Again, the finding that the SARS-CoV-2 S protein is most closely related to that of the horseshoe bat virus RaTG13, and then to the pangolin virus, agrees with earlier research, reinforcing the conclusion that the latter is unlikely to be the direct or only intermediate host of the virus. In fact, the insertion of the unique furin polybasic cleavage site insertion at the S1/S2 interface could have been acquired during passage through an unknown intermediate host.
The different variants of the spike protein observed in different countries suggest, on phylogenetic analysis, that the original infection could have occurred at multiple sites rather than only at Wuhan. The researchers caution that much more data is required to complete this direction of study, however.
Implications and Applications
They also found ACE2 variants, which, however, did not affect either affinity or stability. As a result, they suggest that “the mortality rate is also more likely to be related to medical and health conditions and the physical condition of patients” than to the ACE2 variant.

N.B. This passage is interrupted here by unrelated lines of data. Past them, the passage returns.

(** * Running course planner: the route store of [script.js]

    A shallow embedding of the private state of class [App] and of the event
    handlers that change it.  The markers, the poly-line overlay and the
    info spans are display collaborators; they are written to but never read
    back by the handlers below, so they are left out of the state.  Of the
    map only its existence matters, to the last step of loading a GPX text.
    The module [Display] further down has the same handlers with the
    overlays and the info panel beside the course.
    What comes in from the platform (a click, the answer of the directions
    service, the outcome of parsing a GPX text) is an argument of the
    handler that receives it.

    A JavaScript number is an IEEE 754 binary64 value: coordinates are the
    kernel's primitive [float]. *)

From Stdlib Require Import String List Bool Arith Lia ZArith.
From Stdlib Require Import Floats.
Import ListNotations.

(** ** Data *)

(** [{lat, lng}] *)
Record LatLng : Set := mkLatLng { lat : float; lng : float }.

(** [{ coords: [{lat,lng}...] }] *)
Record Segment : Set := mkSegment { coords : list LatLng }.

(** The private fields of [App] that hold the course.  [null] is [None]. *)
Record App : Set := mkApp {
  startLatLng : option LatLng;
  lastPointLatLng : option LatLng;
  segments : list Segment;
  pathCoords : list LatLng
}.

(** Field initialisers of the class. *)
Definition App_new : App :=
  {| startLatLng := None; lastPointLatLng := None;
     segments := []; pathCoords := [] |}.

(** Assignments to one field. *)
Definition set_startLatLng (v : option LatLng) (a : App) : App :=
  {| startLatLng := v; lastPointLatLng := lastPointLatLng a;
     segments := segments a; pathCoords := pathCoords a |}.
Definition set_lastPointLatLng (v : option LatLng) (a : App) : App :=
  {| startLatLng := startLatLng a; lastPointLatLng := v;
     segments := segments a; pathCoords := pathCoords a |}.
Definition set_segments (v : list Segment) (a : App) : App :=
  {| startLatLng := startLatLng a; lastPointLatLng := lastPointLatLng a;
     segments := v; pathCoords := pathCoords a |}.
Definition set_pathCoords (v : list LatLng) (a : App) : App :=
  {| startLatLng := startLatLng a; lastPointLatLng := lastPointLatLng a;
     segments := segments a; pathCoords := v |}.

(** ** Recomposition of the path *)

(** One turn of the [forEach] in [_rebuildPathFromSegments]:
    [if (seg.coords && seg.coords.length > 0) path = path.concat(seg.coords.slice(1))]. *)
Definition concat_segment (path : list LatLng) (seg : Segment) : list LatLng :=
  if 0 <? length (coords seg) then path ++ tl (coords seg) else path.

(** [arr[arr.length - 1]]. *)
Definition last_element (arr : list LatLng) : option LatLng :=
  nth_error arr (length arr - 1).

Definition _rebuildPathFromSegments (a : App) : App :=
  match startLatLng a with
  | None => set_pathCoords [] a
  | Some start =>
      let path := fold_left concat_segment (segments a) [start] in
      let a1 := set_pathCoords path a in
      set_lastPointLatLng
        (if 0 <? length (pathCoords a1) then last_element (pathCoords a1)
         else startLatLng a1) a1
  end.

(** ** Clicks and leg resolution *)

Inductive TravelMode : Set := BICYCLING | WALKING.

(** The request handed to the directions service.  The callback registered
    with it closes over [origin] and [destination], so a pending request is
    all that is needed to run its callback later. *)
Record Request : Set := mkRequest {
  origin : LatLng;
  destination : LatLng;
  travelMode : TravelMode
}.

(** [_addRouteSegment], up to the call of [route]: [inputType] is the value
    of the type selector. *)
Definition _addRouteSegment (inputType : string) (origin destination : LatLng)
  : Request :=
  {| origin := origin; destination := destination;
     travelMode := if String.eqb inputType "cycling" then BICYCLING else WALKING |}.

(** [this.#segments.push({coords}); this._rebuildPathFromSegments()]. *)
Definition push_segment (segCoords : list LatLng) (a : App) : App :=
  _rebuildPathFromSegments
    (set_segments (segments a ++ [mkSegment segCoords]) a).

(** The callback of [route]: [overview_path] is
    [result.routes[0].overview_path] with its points read through
    [lat()] and [lng()]; it is looked at only when [status] is ["OK"]. *)
Definition route_callback (req : Request)
    (overview_path : list LatLng) (status : string) (a : App) : App :=
  if negb (String.eqb status "OK") then
    push_segment [origin req; destination req] a
  else
    let segCoords := overview_path in
    if length segCoords =? 0 then a
    else push_segment segCoords a.

(** The segments the callback pushes: one, or none for an ["OK"] answer with
    an empty poly-line. *)
Definition pushed_segments (req : Request)
    (overview_path : list LatLng) (status : string) : list Segment :=
  if negb (String.eqb status "OK") then
    [mkSegment [origin req; destination req]]
  else if length overview_path =? 0 then []
  else [mkSegment overview_path].
(** * dimod: the constrained quadratic model and its file format

    A shallow embedding of [dimod/constrained.py]: the typed variable
    registry ([TypedVariables]), the constrained model facade
    ([ConstrainedQuadraticModel]) and the archive codec ([to_file],
    [from_file]), and of the serialization of labels and the equality of
    [Variables] in [dimod/variables.py], followed by the properties proved
    about them.

    Conventions.
    - A Python object that is mutated in place is a value threaded through
      a state monad [Py S]; an exception aborts the computation and leaves
      the state as it was at the [raise].
    - Numbers (biases, bounds, right-hand sides) are an abstract type
      [Bias] with decidable equality; floating-point rounding and NaN are
      outside the model.
    - Collaborators that live outside [constrained.py] (the expression
      classes, the header and zip containers, [json], [uuid]) are either
      modelled by the few observations the code makes of them or taken as
      parameters ([Externals], [QuadraticModelMethods]). *)

From Stdlib Require Import ZArith.
From Stdlib Require Strings.Byte.
From Stdlib Require Import Ascii.
From stdpp Require Import gmap strings pretty list.

Open Scope Z_scope.
Set Warnings "-register-all".

(* ===================================================================== *)
(** * Python values *)
(* ===================================================================== *)

(** A hashable label ([dimod.typing.Variable]): an integer, a string or a
    tuple of labels. *)
Inductive Hashable : Type :=
| HInt (z : Z)
| HStr (s : string)
| HTuple (items : list Hashable).

Fixpoint Hashable_to_tree (h : Hashable) : gen_tree (Z + string) :=
  match h with
  | HInt z => GenLeaf (inl z)
  | HStr s => GenLeaf (inr s)
  | HTuple items => GenNode 0 (map Hashable_to_tree items)
  end.

Fixpoint tree_to_Hashable (t : gen_tree (Z + string)) : Hashable :=
  match t with
  | GenLeaf (inl z) => HInt z
  | GenLeaf (inr s) => HStr s
  | GenNode _ ts => HTuple (map tree_to_Hashable ts)
  end.

Lemma Hashable_rect' (P : Hashable → Prop) :
  (∀ z, P (HInt z)) →
  (∀ s, P (HStr s)) →
  (∀ items, Forall P items → P (HTuple items)) →
  ∀ h, P h.
Proof.
  intros Hz Hs Ht. fix IH 1. intros [z|s|items].
  - apply Hz.
  - apply Hs.
  - apply Ht. induction items as [|h items IHitems]; constructor.
    + apply IH.
    + apply IHitems.
Qed.

Lemma tree_to_Hashable_to_tree h : tree_to_Hashable (Hashable_to_tree h) = h.
Proof.
  induction h as [z|s|items IH] using Hashable_rect'; simpl; try done.
  f_equal. induction IH as [|h items Hh _ IHitems]; simpl; [done|].
  by rewrite Hh, IHitems.
Qed.

#[global] Instance Hashable_eq_dec : EqDecision Hashable.
Proof.
  intros x y.
  destruct (decide (Hashable_to_tree x = Hashable_to_tree y)) as [E|N].
  - left. rewrite <- (tree_to_Hashable_to_tree x), <- (tree_to_Hashable_to_tree y).
    by rewrite E.
  - right. intros ->. by apply N.
Defined.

They conclude: “The analysis shared in this study would provide useful genetic information to track the mutations that occur in the spike protein of SARS-CoV-2 and prevent the recurrence of this epidemic, moreover, protect human beings from zoonotic coronavirus infection.”
bioRxiv publishes preliminary scientific reports that are not peer-reviewed and, therefore, should not be regarded as conclusive, guide clinical practice/health-related behavior, or treated as established information.